Data provided:
= Beginning of Section =
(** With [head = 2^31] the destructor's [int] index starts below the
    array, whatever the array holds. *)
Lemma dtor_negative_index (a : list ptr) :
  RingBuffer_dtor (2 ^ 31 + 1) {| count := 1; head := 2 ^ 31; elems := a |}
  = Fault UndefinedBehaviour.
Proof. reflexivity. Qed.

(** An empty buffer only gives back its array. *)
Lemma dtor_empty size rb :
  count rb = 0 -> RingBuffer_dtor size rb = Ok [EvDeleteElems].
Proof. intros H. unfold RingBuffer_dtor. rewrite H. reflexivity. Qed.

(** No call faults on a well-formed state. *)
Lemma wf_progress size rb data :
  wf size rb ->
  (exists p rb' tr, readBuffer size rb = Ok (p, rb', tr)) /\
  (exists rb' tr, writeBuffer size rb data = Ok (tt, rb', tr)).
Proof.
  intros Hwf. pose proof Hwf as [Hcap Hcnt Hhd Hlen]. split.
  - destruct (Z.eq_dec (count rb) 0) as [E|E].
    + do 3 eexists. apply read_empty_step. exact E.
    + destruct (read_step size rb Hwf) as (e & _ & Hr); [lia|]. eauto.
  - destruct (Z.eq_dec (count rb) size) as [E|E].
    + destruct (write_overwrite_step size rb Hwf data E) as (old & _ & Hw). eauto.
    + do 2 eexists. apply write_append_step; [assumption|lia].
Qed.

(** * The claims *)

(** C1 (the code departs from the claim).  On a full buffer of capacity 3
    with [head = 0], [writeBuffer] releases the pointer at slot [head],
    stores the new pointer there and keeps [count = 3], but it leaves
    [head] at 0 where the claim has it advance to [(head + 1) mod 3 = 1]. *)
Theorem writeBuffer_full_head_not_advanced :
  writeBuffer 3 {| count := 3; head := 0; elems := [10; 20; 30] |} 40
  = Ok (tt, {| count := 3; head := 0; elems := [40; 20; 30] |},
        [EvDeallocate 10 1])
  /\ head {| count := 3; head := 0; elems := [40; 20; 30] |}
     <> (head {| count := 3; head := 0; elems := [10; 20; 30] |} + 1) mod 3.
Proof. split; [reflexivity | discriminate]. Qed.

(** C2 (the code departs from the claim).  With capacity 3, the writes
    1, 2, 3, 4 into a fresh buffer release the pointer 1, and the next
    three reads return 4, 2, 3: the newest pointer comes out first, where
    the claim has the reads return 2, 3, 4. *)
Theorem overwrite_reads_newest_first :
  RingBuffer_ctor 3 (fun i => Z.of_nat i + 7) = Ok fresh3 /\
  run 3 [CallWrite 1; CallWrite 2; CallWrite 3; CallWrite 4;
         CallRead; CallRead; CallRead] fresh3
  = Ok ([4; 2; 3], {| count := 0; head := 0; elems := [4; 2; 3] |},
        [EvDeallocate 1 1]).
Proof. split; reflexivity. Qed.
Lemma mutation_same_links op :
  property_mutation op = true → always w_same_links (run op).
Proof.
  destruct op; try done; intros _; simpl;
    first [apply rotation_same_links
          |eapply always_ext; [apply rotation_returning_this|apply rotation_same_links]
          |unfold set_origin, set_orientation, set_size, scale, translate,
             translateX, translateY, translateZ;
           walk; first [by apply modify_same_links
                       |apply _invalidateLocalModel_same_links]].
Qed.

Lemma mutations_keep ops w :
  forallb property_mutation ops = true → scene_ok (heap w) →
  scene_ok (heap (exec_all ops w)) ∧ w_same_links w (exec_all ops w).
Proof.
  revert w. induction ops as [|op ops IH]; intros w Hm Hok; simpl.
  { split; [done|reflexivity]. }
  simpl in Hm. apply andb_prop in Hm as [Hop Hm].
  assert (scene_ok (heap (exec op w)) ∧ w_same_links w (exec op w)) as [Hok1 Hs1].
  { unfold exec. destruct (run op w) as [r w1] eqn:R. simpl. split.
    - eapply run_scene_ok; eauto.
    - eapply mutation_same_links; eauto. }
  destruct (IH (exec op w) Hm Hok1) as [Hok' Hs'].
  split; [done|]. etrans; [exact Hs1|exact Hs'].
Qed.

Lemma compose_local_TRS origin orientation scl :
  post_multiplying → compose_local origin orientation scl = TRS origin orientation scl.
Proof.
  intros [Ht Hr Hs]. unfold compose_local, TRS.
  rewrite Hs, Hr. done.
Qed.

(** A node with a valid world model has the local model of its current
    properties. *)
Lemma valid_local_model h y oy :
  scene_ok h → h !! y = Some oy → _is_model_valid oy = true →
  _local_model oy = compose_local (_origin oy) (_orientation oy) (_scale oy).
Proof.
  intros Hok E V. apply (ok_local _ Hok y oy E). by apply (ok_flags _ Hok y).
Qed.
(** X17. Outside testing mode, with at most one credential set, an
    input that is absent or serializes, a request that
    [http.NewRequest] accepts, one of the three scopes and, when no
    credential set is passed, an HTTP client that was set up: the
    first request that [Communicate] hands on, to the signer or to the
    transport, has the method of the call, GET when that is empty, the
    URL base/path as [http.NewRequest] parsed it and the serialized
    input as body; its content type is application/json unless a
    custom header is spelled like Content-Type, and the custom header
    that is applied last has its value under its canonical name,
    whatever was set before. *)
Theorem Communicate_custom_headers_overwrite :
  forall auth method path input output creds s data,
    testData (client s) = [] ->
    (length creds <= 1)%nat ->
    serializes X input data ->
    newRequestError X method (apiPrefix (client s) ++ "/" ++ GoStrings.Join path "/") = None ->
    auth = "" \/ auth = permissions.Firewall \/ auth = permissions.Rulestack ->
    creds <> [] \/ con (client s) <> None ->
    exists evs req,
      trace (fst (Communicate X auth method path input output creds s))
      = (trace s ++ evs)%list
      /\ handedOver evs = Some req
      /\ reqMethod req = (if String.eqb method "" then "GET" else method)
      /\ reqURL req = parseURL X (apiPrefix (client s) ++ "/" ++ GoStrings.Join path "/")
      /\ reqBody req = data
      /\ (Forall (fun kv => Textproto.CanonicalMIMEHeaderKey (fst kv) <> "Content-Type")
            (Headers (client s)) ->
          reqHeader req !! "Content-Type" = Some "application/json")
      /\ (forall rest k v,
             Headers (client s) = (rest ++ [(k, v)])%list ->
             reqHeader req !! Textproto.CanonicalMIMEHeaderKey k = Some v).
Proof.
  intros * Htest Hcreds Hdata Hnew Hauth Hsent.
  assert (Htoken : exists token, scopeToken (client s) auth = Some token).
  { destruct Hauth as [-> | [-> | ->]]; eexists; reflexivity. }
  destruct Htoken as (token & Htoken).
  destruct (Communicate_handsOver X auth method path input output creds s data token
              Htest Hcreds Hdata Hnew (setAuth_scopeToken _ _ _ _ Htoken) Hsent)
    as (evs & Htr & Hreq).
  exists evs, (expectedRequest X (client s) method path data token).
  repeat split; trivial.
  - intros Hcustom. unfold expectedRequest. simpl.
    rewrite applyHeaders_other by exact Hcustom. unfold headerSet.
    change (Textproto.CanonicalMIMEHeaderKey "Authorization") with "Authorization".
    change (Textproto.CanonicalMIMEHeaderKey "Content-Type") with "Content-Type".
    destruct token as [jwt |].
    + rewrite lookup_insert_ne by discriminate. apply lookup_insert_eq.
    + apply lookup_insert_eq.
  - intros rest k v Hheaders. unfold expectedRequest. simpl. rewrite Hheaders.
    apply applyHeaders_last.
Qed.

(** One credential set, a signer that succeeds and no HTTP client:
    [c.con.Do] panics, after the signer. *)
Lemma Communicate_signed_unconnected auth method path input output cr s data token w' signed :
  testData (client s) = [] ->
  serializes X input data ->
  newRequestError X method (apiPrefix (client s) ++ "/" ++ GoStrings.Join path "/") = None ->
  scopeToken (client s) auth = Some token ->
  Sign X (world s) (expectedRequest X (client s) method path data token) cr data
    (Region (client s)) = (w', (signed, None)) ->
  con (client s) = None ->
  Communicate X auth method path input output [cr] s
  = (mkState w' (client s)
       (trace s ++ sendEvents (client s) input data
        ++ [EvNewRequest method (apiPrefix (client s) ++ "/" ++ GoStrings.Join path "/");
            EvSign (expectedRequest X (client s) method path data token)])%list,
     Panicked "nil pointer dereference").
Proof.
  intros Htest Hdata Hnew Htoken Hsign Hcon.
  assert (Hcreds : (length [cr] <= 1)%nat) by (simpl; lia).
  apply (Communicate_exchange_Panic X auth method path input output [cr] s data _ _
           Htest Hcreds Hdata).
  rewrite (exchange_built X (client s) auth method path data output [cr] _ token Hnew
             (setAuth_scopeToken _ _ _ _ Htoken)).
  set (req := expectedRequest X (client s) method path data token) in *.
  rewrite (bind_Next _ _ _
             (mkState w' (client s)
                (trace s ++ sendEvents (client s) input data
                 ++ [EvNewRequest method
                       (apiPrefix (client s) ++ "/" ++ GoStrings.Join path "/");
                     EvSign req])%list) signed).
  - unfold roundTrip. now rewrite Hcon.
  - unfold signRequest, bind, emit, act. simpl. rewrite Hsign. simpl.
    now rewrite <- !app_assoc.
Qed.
= End of Section =
Action item: Take the lines from the start of the records through the line holding "(exists p rb'", both included, and please print them exactly, with nothing else.

Answer space:
(** With [head = 2^31] the destructor's [int] index starts below the
    array, whatever the array holds. *)
Lemma dtor_negative_index (a : list ptr) :
  RingBuffer_dtor (2 ^ 31 + 1) {| count := 1; head := 2 ^ 31; elems := a |}
  = Fault UndefinedBehaviour.
Proof. reflexivity. Qed.

(** An empty buffer only gives back its array. *)
Lemma dtor_empty size rb :
  count rb = 0 -> RingBuffer_dtor size rb = Ok [EvDeleteElems].
Proof. intros H. unfold RingBuffer_dtor. rewrite H. reflexivity. Qed.

(** No call faults on a well-formed state. *)
Lemma wf_progress size rb data :
  wf size rb ->
  (exists p rb' tr, readBuffer size rb = Ok (p, rb', tr)) /\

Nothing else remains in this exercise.